Agora à noite o meu vô quase morreu. Meu vô tem 82 anos, 83 anos a serem
completados no dia nove de dezembro. Eu moro no mesmo terreno que o meu vô,
isto é, somos vizinhos há 24 anos. Minha idade. Meu vô parou de trabalhar há
muito tempo, aposentou-se cedo devido ao emprego: era tipógrafo numa época em
que se moldavam as letras ainda com aquelas máquinas grandes, bem antes dos
computadores, e se trabalhava com metal pesado (e perigoso), como o chumbo. Ele
exerceu a função um bom tempo no Correio do Povo. Meu vô aposentado com
quarenta e poucos anos passou a dedicar a sua vida à casa. Cresci, então, com meus
avós por perto, em todas as situações, como um segundo porto seguro.
Estar por perto não é a mesma coisa de intimidade ou
proximidade.
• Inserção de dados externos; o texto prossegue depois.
(* ===== verification/FsRead.v ===== *)
(** * Reading files

    What the reading half of [kernel/fs.c] does on the contents [V] that the
    buffer cache stands for: the block map of an inode, [readi], [ilock] and
    the inode table, [dirlookup], and the resolution of path names. *)

From S2P Require Import Prelude Riscv Memory Machine Spinlock Kalloc Vm Kernel Klock KSample Cstring Printf Proc Sched ProcSpec.
From S2P Require Import Sleeplock SleepSpec Bio Lru BioSpec Log LogSpec Fs.

(** One of the pieces, all of length [n], of a list. *)
Lemma slice_concat {A} (ls : list (list A)) n t d :
  Forall (fun l => length l = n) ls -> ls !! t = Some d -> take n (drop (n * t) (concat ls)) = d.
Proof.
  intros Hl. revert t. induction Hl as [|l ls El _ IH]; intros [|t] Hd; [done|done|..]; simpl in Hd; cbn [concat].
  - injection Hd as ->. rewrite Nat.mul_0_r, drop_0, take_app_le, take_ge by lia. done.
  - rewrite <- (IH t Hd). replace (n * S t)%nat with (length l + n * t)%nat by lia. by rewrite drop_app_add.
Qed.

(** ** The bytes of a file *)

(** The block of bytes [1024 j ...] of an inode, 0 when there is none. *)
Definition iblock (V : Z -> list Z) (ip : inode) (j : nat) : Z :=
  if (j <? 12)%nat then default 0 (i_addrs ip !! j)
  else data_get 4 (V (default 0 (i_addrs ip !! 12%nat))) (4 * (Z.of_nat j - NDIRECT)).
Definition mapped (V : Z -> list Z) (ip : inode) (j : nat) : Prop :=
  (j < 268)%nat /\ iblock V ip j <> 0 /\ ((12 <= j)%nat -> default 0 (i_addrs ip !! 12%nat) <> 0) /\
  length (V (iblock V ip j)) = 1024%nat.

Definition ibyte (V : Z -> list Z) (ip : inode) (o : nat) : Z :=
  default 0 (V (iblock V ip (o / 1024)) !! (o mod 1024)%nat).
Definition ibytes (V : Z -> list Z) (ip : inode) (off n : nat) : list Z := ibyte V ip <$> seq off n.

Lemma length_ibytes V ip off n : length (ibytes V ip off n) = n.
Proof. unfold ibytes. by rewrite length_fmap, length_seq. Qed.
Lemma ibytes_app V ip off n m : ibytes V ip off (n + m) = ibytes V ip off n ++ ibytes V ip (off + n) m.
Proof. unfold ibytes. by rewrite seq_app, fmap_app. Qed.

(** A part of one block. *)
Lemma ibytes_block V ip off n :
  length (V (iblock V ip (off / 1024))) = 1024%nat -> (off mod 1024 + n <= 1024)%nat ->
  take n (drop (off mod 1024) (V (iblock V ip (off / 1024)))) = ibytes V ip off n.
Proof.
  intros Hl Hn. pose proof (Nat.div_mod off 1024 ltac:(done)) as Hd. apply list_eq. intros i. unfold ibytes. rewrite list_lookup_fmap.
  destruct (decide (i < n)%nat) as [Hi|Hi].
  - rewrite lookup_take_lt, lookup_drop, lookup_seq_lt by done. cbn [fmap option_fmap option_map]. unfold ibyte.
    assert (E : ((off + i) / 1024 = off / 1024 /\ (off + i) mod 1024 = off mod 1024 + i)%nat).
    { replace (off + i)%nat with (off mod 1024 + i + (off / 1024) * 1024)%nat by lia.
      rewrite Nat.div_add, Nat.Div0.mod_add by lia. rewrite Nat.div_small, Nat.mod_small by lia. lia. }
    destruct E as [-> ->].
    destruct (lookup_lt_is_Some_2 (V (iblock V ip (off / 1024))) (off mod 1024 + i)) as [x ->]; [lia|]. done.
  - rewrite lookup_take_ge, lookup_seq_ge by lia. done.
Qed.

(** ** Accesses *)

Lemma get_inode_eq i k ip : inodes k !! i = Some ip -> get_inode i k = Ret ip k.
Proof. intros E. unfold get_inode, idx_get. by rewrite E. Qed.
Lemma wp_get_inode i k ip Q : inodes k !! i = Some ip -> Q ip k -> wp (get_inode i) Q k.
Proof. intros E HQ. eapply wp_eq; [by apply get_inode_eq|done]. Qed.
Lemma wp_addr_get i bn k ip a Q : inodes k !! i = Some ip -> 0 <= bn -> i_addrs ip !! Z.to_nat bn = Some a -> Q a k -> wp (addr_get i bn) Q k.
Proof.
  intros E H0 Ha HQ. apply wp_bind. eapply wp_get_inode; [done|]. unfold wp, arr_get. destruct (Z.ltb_spec bn 0); [lia|]. by rewrite Ha.
Qed.

Section read.
Context {KI : KernelImage} {C : Config} {D : BlockDevice} {DL : Disk}.
Context (me : nat) (pid dev : Z) (P dirty : gset Z) (V : Z -> list Z).
Context (Hroom : (size P < NBUF)%nat) (Hdirty : dirty ⊆ P).

#[local] Notation cache := (cache me pid dev).
#[local] Notation went := (went me pid dev).

(** Nothing but the cache moved. *)
Definition looked (k k' : kernel) : Prop := went k ∅ P dirty V [] k'.

Lemma looked_refl k : cache ∅ P dirty V k -> looked k k.
Proof using. apply went_refl. Qed.
Lemma looked_trans k1 k2 k3 : looked k1 k2 -> looked k2 k3 -> looked k1 k3.
Proof using. intros H1 H2. exact (went_trans H1 H2). Qed.
Lemma looked_cache k k' : looked k k' -> cache ∅ P dirty V k'.
Proof using. by intros []. Qed.
Lemma looked_inodes k k' : looked k k' -> inodes k' = inodes k /\ ksb k' = ksb k.
Proof using. intros [_ [E _] _]. unfold others in E. by injection E. Qed.

(** With block [n] in buffer [b]. *)
Definition holding (k : kernel) (b : nat) (n : Z) (k' : kernel) : Prop := went k {[b := n]} P dirty V [] k'.

Lemma open_block n k :
  cache ∅ P dirty V k -> wp (bread dev n) (fun b k' => holding k b n k') k.
Proof using Hroom DL.
  intros Hc. eapply wp_conseq; [apply (bread_ok Hc n)|].
  - intros i. by rewrite lookup_empty.
  - right. rewrite map_size_empty. lia.
  - by intros b k1 [_ W1].
Qed.
Lemma held_data k b n k' : holding k b n k' -> exists x, get_buf b k' = Ret x k' /\ b_data x = V n.
Proof using.
  intros W. destruct (get_held (we_cache W) b n) as (x & Ex & _ & Ed); [apply lookup_singleton_eq|eauto].
Qed.
Lemma close_block k b n k' : holding k b n k' -> wp (brelse b) (fun _ k2 => looked k k2) k'.
Proof using DL Hdirty.
  intros W. eapply wp_conseq; [apply (brelse_ok (we_cache W) b n); [apply lookup_singleton_eq|set_solver +Hdirty]|cbv beta].
  intros _ k2 W2. pose proof (went_trans W W2) as W3. rewrite delete_singleton_eq in W3. exact W3.
Qed.
Lemma holding_inodes k b n k' : holding k b n k' -> inodes k' = inodes k /\ ksb k' = ksb k.
Proof using. intros [_ [E _] _]. unfold others in E. by injection E. Qed.

(** [bmap] on a block that is there. *)
Lemma bmap_ok i ip j k :
  cache ∅ P dirty V k -> inodes k !! i = Some ip -> i_dev ip = dev -> length (i_addrs ip) = 13%nat -> mapped V ip j ->
  wp (bmap i (Z.of_nat j)) (fun a k' => a = iblock V ip j /\ looked k k') k.
Proof using Hroom DL Hdirty.
  intros Hc Hi Hdev Hla (Hj & Hnz & Hind & _). unfold bmap. apply wp_bind. eapply wp_get_inode; [done|].
  unfold iblock in *. destruct (Nat.ltb_spec j 12) as [Hd|Hd].
  - destruct (Z.ltb_spec (Z.of_nat j) NDIRECT) as [_|?]; [|unfold NDIRECT in *; lia].
    destruct (lookup_lt_is_Some_2 (i_addrs ip) j) as [a Ea]; [lia|]. rewrite Ea in *. change (default 0 (Some a)) with a in *.
    apply wp_bind. eapply wp_addr_get; [done|lia|by rewrite Nat2Z.id|]. destruct (Z.eqb_spec a 0); [contradiction|].
    apply wp_ret. split; [done|by apply looked_refl].
  - destruct (Z.ltb_spec (Z.of_nat j) NDIRECT) as [?|_]; [unfold NDIRECT in *; lia|].
    destruct (Z.ltb_spec (Z.of_nat j - NDIRECT) NINDIRECT) as [_|Hx]; [|change NINDIRECT with 256 in Hx; unfold NDIRECT in *; lia].
    specialize (Hind Hd). destruct (lookup_lt_is_Some_2 (i_addrs ip) 12) as [a Ea]; [lia|]. rewrite Ea in *.
    change (default 0 (Some a)) with a in *. apply wp_bind. eapply wp_addr_get; [done|done|done|].
    destruct (Z.eqb_spec a 0) as [|Ha]; [contradiction|]. apply wp_bind. apply wp_ret. destruct (Z.eqb_spec a 0) as [|_]; [contradiction|]. rewrite Hdev.
    apply wp_bind. eapply wp_conseq; [by apply open_block|]. intros b k1 W1. destruct (held_data _ _ _ _ W1) as (x & Ex & Ed).
    apply wp_bind. eapply wp_eq; [exact Ex|]. rewrite Ed. destruct (Z.eqb_spec (data_get 4 (V a) (4 * (Z.of_nat j - NDIRECT))) 0); [contradiction|].
    apply wp_bind. apply wp_ret. apply wp_bind. eapply wp_conseq; [eapply close_block; exact W1|cbv beta].
    intros _ k2 L2. apply wp_ret. exact (conj eq_refl L2).
Qed.

Lemma holding_touch k b n k' : holding k b n k' -> holding k b n (upd_mach touch k').
Proof using. intros [Hc Hf Hd]. split; [by apply cache_touch|done|done]. Qed.

Lemma copyout_obj k b n k' bs Q : holding k b n k' -> Q 0 (upd_mach touch k') -> wp (either_copyout DObj bs) Q k'.
Proof using.
  intros W HQ. unfold either_copyout. apply wp_bind. eapply wp_eq; [apply myproc_eq|exact HQ].
  apply (th_table _ _ _ (ca_thread _ _ _ _ _ _ _ _ (we_cache W))).
Qed.

(** One round of [readi]'s loop. *)
Section readi.
Context (i : nat) (ip : inode) (k : kernel) (off n : nat).
Context (Hc : cache ∅ P dirty V k) (Hi : inodes k !! i = Some ip) (Hdev : i_dev ip = dev) (Hla : length (i_addrs ip) = 13%nat).
Context (Hmap : forall j, (off / 1024 <= j)%nat -> (1024 * j < off + n)%nat -> mapped V ip j) (Hmax : Z.of_nat (off + n) < 2 ^ 31).

Definition readi_step (st : Z * Z * dest * list Z) : M kernel (Z * Z * dest * list Z + Z * list Z) :=
  let '(tot, off, dst, out) := st in
  if tot <? Z.of_nat n then
    let! addr := bmap i (off / BSIZE) in
    if addr =? 0 then ret (inr (s32 tot, out)) else
    let! ip := get_inode i in
    let! bp := bread (i_dev ip) addr in
    let m := Z.min (Z.of_nat n - tot) (BSIZE - off mod BSIZE) in
    let! x := get_buf bp in
    let chunk := take (Z.to_nat m) (drop (Z.to_nat (off mod BSIZE)) (b_data x)) in
    let! r := either_copyout dst chunk in
    do! brelse bp in
    if r =? -1 then ret (inr (-1, out)) else
    ret (inl (tot + m, u32 (off + m), dest_add dst m, out ++ chunk))
  else ret (inr (s32 tot, out)).

Definition reading (t : nat) (st : Z * Z * dest * list Z) (k' : kernel) : Prop :=
  (t <= n)%nat /\ st = (Z.of_nat t, Z.of_nat (off + t), DObj, ibytes V ip off t) /\ looked k k'.

Lemma readi_step_ok t st k1 : reading t st k1 -> wp (readi_step st) (fun r k2 =>
  match r with
  | inl st' => exists t', reading t' st' k2 /\ 0 <= Z.of_nat n - Z.of_nat t' < Z.of_nat n - Z.of_nat t
  | inr x => x = (Z.of_nat n, ibytes V ip off n) /\ looked k k2
  end) k1.
Proof using Hroom DL Hdirty Hi Hdev Hla Hmap Hmax.
  intros (Ht & -> & L1). unfold readi_step. destruct (Z.ltb_spec (Z.of_nat t) (Z.of_nat n)) as [Hlt|Hge].
  2: { apply wp_ret. assert (t = n) as -> by lia. rewrite s32_small by lia. done. }
  pose proof (looked_cache _ _ L1) as C1. destruct (looked_inodes _ _ L1) as [I1 _].
  set (o := (off + t)%nat). pose proof (Nat.div_mod o 1024 ltac:(done)) as Hdm. pose proof (Nat.mod_upper_bound o 1024 ltac:(done)) as Hmb.
  assert (Eo : Z.of_nat o / BSIZE = Z.of_nat (o / 1024)) by (unfold BSIZE; by rewrite Nat2Z.inj_div).
  assert (Em : Z.of_nat o mod BSIZE = Z.of_nat (o mod 1024)) by (unfold BSIZE; by rewrite Nat2Z.inj_mod).
  rewrite Eo, Em. assert (Hm : mapped V ip (o / 1024)).
  { apply Hmap; [apply Nat.Div0.div_le_mono; unfold o; lia|]. unfold o in *. lia. }
  apply wp_bind. eapply wp_conseq; [apply (bmap_ok i ip (o / 1024) k1); [done|by rewrite I1|done..]|].
  intros a k2 [-> L2]. destruct (Z.eqb_spec (iblock V ip (o / 1024)) 0) as [Ez|_]; [destruct Hm as (_ & Hnz & _); contradiction|].
  destruct (looked_inodes _ _ L2) as [I2 _]. apply wp_bind. eapply wp_get_inode; [by rewrite I2, I1|]. rewrite Hdev.
  apply wp_bind. eapply wp_conseq; [apply open_block; by eapply looked_cache|]. intros b k3 W3.
  destruct (held_data _ _ _ _ W3) as (x & Ex & Ed). set (m := Z.min _ _). apply wp_bind. eapply wp_eq; [exact Ex|]. rewrite Ed, Nat2Z.id.
  assert (Hmr : 0 < m <= Z.of_nat n - Z.of_nat t /\ (o mod 1024 + Z.to_nat m <= 1024)%nat) by (unfold m, BSIZE; lia).
  rewrite ibytes_block by (apply Hm || lia). apply wp_bind. eapply copyout_obj; [exact W3|].
  apply wp_bind. eapply wp_conseq; [eapply close_block; exact (holding_touch _ _ _ _ W3)|cbv beta]. intros _ k4 L4. cbn [Z.eqb].
  apply wp_ret. exists (t + Z.to_nat m)%nat. split; [|lia]. split_and!; [lia| |].
  - unfold dest_add. rewrite ibytes_app. rewrite u32_small by (unfold o; lia). repeat f_equal; unfold o; lia.
  - exact (looked_trans _ _ _ L1 (looked_trans _ _ _ L2 L4)).
Qed.
End readi.

(** [readi] into a kernel object. *)
Lemma readi_ok i ip k (off n m : nat) :
  cache ∅ P dirty V k -> inodes k !! i = Some ip -> i_dev ip = dev -> length (i_addrs ip) = 13%nat ->
  Z.of_nat off <= i_size ip < 2 ^ 31 -> Z.of_nat (off + n) < 2 ^ 32 -> m = Nat.min n (Z.to_nat (i_size ip) - off) ->
  (forall j, (off / 1024 <= j)%nat -> (1024 * j < off + m)%nat -> mapped V ip j) ->
  wp (readi i DObj (Z.of_nat off) (Z.of_nat n)) (fun r k' => r = (Z.of_nat m, ibytes V ip off m) /\ looked k k') k.
Proof using Hroom DL Hdirty.
  intros Hc Hi Hdev Hla Hoff Hn Hm Hmap. unfold readi. apply wp_bind. eapply wp_get_inode; [done|].
  rewrite u32_small by lia. destruct (Z.ltb_spec (i_size ip) (Z.of_nat off)); [lia|].
  destruct (Z.ltb_spec (Z.of_nat off + Z.of_nat n) (Z.of_nat off)); [lia|]. cbn [orb].
  replace (if i_size ip <? Z.of_nat off + Z.of_nat n then u32 (i_size ip - Z.of_nat off) else Z.of_nat n) with (Z.of_nat m).
  2: { destruct (Z.ltb_spec (i_size ip) (Z.of_nat off + Z.of_nat n)); [rewrite u32_small by lia|]; lia. }
  apply (wp_while_ghost (readi_step i m) (reading ip k off m) (fun t => Z.of_nat m - Z.of_nat t) _ 0%nat).
  - intros t st k1 Hr. apply (readi_step_ok i ip k off m Hi Hdev Hla Hmap); [lia|done].
  - split_and!; [lia| |by apply looked_refl]. by rewrite Nat.add_0_r.
  - lia.
Qed.
End read.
Meu vô não é uma das pessoas com quem
fui mais íntimo na minha vida, na verdade, não o conheço muito bem. Raramente
ele me falou do seu passado ou contou histórias e eu, raramente, fui atrás, ou
perguntei para saber mais sobre ele. Entretanto, às vezes, você só precisa
estar lá para ajudar. E meu vô sempre esteve lá por mim.
É difícil vê-lo assim deitado, sem conseguir andar direito,
sem se lembrar das pessoas, de nós. Ou lembrar, e esquecer, confundir, ver
coisas que não há. Ouvir músicas do Carlos Gardel e perguntar da onde vem o
som, quando só ele está ouvindo. Meu vô piorou consideravelmente nas últimas
duas semanas e foi tão abrupto. Numa hora estava dirigindo, andando pela rua,
ou na sacada descascando bergamota e comendo. Agora assim, deitado, sem
conseguir caminhar, sem conseguir lembrar das coisas, sem falar, meu vô, é
quase como um castigo.
E agora à noite meu vô teve uma parada cardíaca. Tudo
aconteceu tão rápido, que escrever sobre parece algo tão simplório perto disso tudo.
Eu estava lá, ajudando meu vô a se vestir, juntamente com a minha tia e o meu pai. A
ambulância do plano de saúde que pagamos estava demorando e acabamos ligando
para a SAMU. O que se demonstrou o certo: eles chegaram rapidamente e a tempo
de salvar a vida do meu vô. Pude ver todo o ato, meu vô atirado no chão, a massagem cardíaca impulsionando o coração a bater de novo. O som angustiante da caixa elétrica, dos aparelhos, as seringas, a adrenalina sendo injetada diretamente, e enfim, o pulso.
O coração do vô
parou por cerca de 4 minutos. E voltou.
Então, eu ajudei a colocá-lo na ambulância, eu
e o meu pai e os paramédicos. Eu, ao contrário dos outros, não chorei muito, vô. Mas não é porque eu não me importo, eu me importo, eu me importo demais. Só que meu choro besta é mais interno e meu corpo dói agora. Mas eu estava lá e quero estar lá por você, vô.